Exercise details
For the listing below, output exactly the lines from the line with "let c := call_deleteAccount" up to and including the line with "with_delete false", and no other lines.

- Opening Delimiter -

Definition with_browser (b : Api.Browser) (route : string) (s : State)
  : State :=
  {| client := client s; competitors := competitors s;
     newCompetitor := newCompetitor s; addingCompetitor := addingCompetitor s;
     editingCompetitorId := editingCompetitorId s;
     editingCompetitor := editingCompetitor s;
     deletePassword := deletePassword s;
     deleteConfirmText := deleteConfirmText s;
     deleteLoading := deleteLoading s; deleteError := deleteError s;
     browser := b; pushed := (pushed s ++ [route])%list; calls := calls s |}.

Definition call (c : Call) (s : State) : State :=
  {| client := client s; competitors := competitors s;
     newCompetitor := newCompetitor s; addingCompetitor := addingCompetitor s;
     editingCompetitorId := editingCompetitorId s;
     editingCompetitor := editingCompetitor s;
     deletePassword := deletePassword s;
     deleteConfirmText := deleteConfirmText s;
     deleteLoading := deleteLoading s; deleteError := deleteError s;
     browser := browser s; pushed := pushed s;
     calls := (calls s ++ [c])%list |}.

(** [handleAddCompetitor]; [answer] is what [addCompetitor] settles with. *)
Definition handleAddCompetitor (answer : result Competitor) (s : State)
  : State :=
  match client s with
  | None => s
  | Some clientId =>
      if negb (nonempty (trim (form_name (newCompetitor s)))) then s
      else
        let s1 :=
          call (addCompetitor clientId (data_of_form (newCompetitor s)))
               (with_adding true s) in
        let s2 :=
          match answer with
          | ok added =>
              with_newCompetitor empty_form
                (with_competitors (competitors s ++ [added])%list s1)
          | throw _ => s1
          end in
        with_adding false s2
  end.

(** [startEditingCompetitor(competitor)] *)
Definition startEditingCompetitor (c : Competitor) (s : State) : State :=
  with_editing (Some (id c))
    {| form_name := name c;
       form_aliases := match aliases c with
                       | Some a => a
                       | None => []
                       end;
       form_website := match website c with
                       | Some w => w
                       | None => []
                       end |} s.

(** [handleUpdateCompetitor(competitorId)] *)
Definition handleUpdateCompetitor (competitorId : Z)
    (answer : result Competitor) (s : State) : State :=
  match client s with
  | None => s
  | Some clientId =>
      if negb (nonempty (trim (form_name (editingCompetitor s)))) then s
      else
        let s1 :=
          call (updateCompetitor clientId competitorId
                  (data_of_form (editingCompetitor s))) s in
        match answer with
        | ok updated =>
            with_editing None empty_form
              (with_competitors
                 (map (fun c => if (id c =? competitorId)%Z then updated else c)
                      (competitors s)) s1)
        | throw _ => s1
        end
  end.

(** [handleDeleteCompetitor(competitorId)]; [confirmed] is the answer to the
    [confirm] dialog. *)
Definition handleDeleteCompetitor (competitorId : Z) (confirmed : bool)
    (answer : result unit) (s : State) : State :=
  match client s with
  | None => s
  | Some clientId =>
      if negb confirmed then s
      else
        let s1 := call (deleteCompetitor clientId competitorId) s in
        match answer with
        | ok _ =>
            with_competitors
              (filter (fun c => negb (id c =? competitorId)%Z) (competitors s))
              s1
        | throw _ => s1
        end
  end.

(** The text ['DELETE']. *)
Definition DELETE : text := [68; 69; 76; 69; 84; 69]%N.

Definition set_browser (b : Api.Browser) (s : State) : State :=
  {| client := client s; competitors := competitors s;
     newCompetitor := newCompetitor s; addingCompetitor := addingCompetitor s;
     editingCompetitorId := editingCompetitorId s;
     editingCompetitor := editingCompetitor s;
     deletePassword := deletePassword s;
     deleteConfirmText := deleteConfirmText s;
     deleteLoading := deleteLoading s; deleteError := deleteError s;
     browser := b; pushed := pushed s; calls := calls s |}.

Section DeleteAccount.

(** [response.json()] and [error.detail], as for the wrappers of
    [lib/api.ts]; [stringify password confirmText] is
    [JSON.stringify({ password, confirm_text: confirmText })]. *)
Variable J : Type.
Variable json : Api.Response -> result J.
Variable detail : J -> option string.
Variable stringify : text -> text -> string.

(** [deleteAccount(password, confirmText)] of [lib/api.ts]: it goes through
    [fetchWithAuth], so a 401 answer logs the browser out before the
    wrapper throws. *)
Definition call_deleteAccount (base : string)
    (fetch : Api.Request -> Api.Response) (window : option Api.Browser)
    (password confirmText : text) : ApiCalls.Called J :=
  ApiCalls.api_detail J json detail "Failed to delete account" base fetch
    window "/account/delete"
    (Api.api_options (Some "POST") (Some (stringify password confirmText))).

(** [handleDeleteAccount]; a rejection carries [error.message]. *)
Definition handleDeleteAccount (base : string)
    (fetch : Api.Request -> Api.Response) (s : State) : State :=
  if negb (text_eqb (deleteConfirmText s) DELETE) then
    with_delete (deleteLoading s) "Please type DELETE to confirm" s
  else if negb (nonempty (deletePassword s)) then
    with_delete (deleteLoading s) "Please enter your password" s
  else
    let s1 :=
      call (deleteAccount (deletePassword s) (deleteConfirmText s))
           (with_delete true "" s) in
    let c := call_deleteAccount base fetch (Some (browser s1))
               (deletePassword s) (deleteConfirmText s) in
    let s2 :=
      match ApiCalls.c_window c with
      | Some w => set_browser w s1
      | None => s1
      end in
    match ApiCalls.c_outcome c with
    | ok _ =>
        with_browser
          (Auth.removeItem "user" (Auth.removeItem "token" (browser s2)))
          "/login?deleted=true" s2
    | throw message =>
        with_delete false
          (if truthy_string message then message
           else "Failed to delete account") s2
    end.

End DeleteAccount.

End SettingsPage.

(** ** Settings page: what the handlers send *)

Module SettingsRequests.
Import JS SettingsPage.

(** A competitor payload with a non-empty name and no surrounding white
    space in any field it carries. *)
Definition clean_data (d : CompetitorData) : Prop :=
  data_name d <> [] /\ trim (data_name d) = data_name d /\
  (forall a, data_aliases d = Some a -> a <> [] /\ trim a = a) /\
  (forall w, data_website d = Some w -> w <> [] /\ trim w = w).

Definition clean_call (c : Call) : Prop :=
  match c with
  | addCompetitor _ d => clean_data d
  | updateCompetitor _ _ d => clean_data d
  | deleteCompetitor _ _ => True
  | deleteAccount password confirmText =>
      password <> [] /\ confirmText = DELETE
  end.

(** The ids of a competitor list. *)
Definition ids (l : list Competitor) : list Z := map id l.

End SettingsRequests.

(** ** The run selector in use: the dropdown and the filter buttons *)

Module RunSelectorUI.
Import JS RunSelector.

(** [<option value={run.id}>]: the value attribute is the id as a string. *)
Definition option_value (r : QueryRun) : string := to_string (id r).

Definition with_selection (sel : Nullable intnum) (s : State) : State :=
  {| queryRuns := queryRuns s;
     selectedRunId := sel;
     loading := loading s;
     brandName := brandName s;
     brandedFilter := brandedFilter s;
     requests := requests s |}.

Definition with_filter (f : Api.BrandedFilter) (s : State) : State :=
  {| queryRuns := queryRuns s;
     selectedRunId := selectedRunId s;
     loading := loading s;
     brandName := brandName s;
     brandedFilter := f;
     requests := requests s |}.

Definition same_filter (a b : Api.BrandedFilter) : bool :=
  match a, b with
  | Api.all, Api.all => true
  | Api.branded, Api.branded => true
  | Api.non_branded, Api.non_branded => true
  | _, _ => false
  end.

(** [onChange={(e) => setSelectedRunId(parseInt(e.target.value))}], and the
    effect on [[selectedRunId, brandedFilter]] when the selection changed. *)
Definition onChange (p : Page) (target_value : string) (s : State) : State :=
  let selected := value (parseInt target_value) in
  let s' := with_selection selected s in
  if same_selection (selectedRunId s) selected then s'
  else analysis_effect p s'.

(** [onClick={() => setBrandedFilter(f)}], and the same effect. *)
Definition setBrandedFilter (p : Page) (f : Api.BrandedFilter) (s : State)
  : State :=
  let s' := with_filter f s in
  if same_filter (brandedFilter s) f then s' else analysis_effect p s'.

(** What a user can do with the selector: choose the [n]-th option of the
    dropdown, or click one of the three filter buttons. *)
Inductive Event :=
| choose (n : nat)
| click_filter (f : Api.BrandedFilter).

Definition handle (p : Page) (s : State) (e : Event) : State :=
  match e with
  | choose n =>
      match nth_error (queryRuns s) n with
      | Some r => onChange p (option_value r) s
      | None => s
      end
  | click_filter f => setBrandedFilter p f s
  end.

- Closing Delimiter -

Exercise output
    let c := call_deleteAccount base fetch (Some (browser s1))
               (deletePassword s) (deleteConfirmText s) in
    let s2 :=
      match ApiCalls.c_window c with
      | Some w => set_browser w s1
      | None => s1
      end in
    match ApiCalls.c_outcome c with
    | ok _ =>
        with_browser
          (Auth.removeItem "user" (Auth.removeItem "token" (browser s2)))
          "/login?deleted=true" s2
    | throw message =>
        with_delete false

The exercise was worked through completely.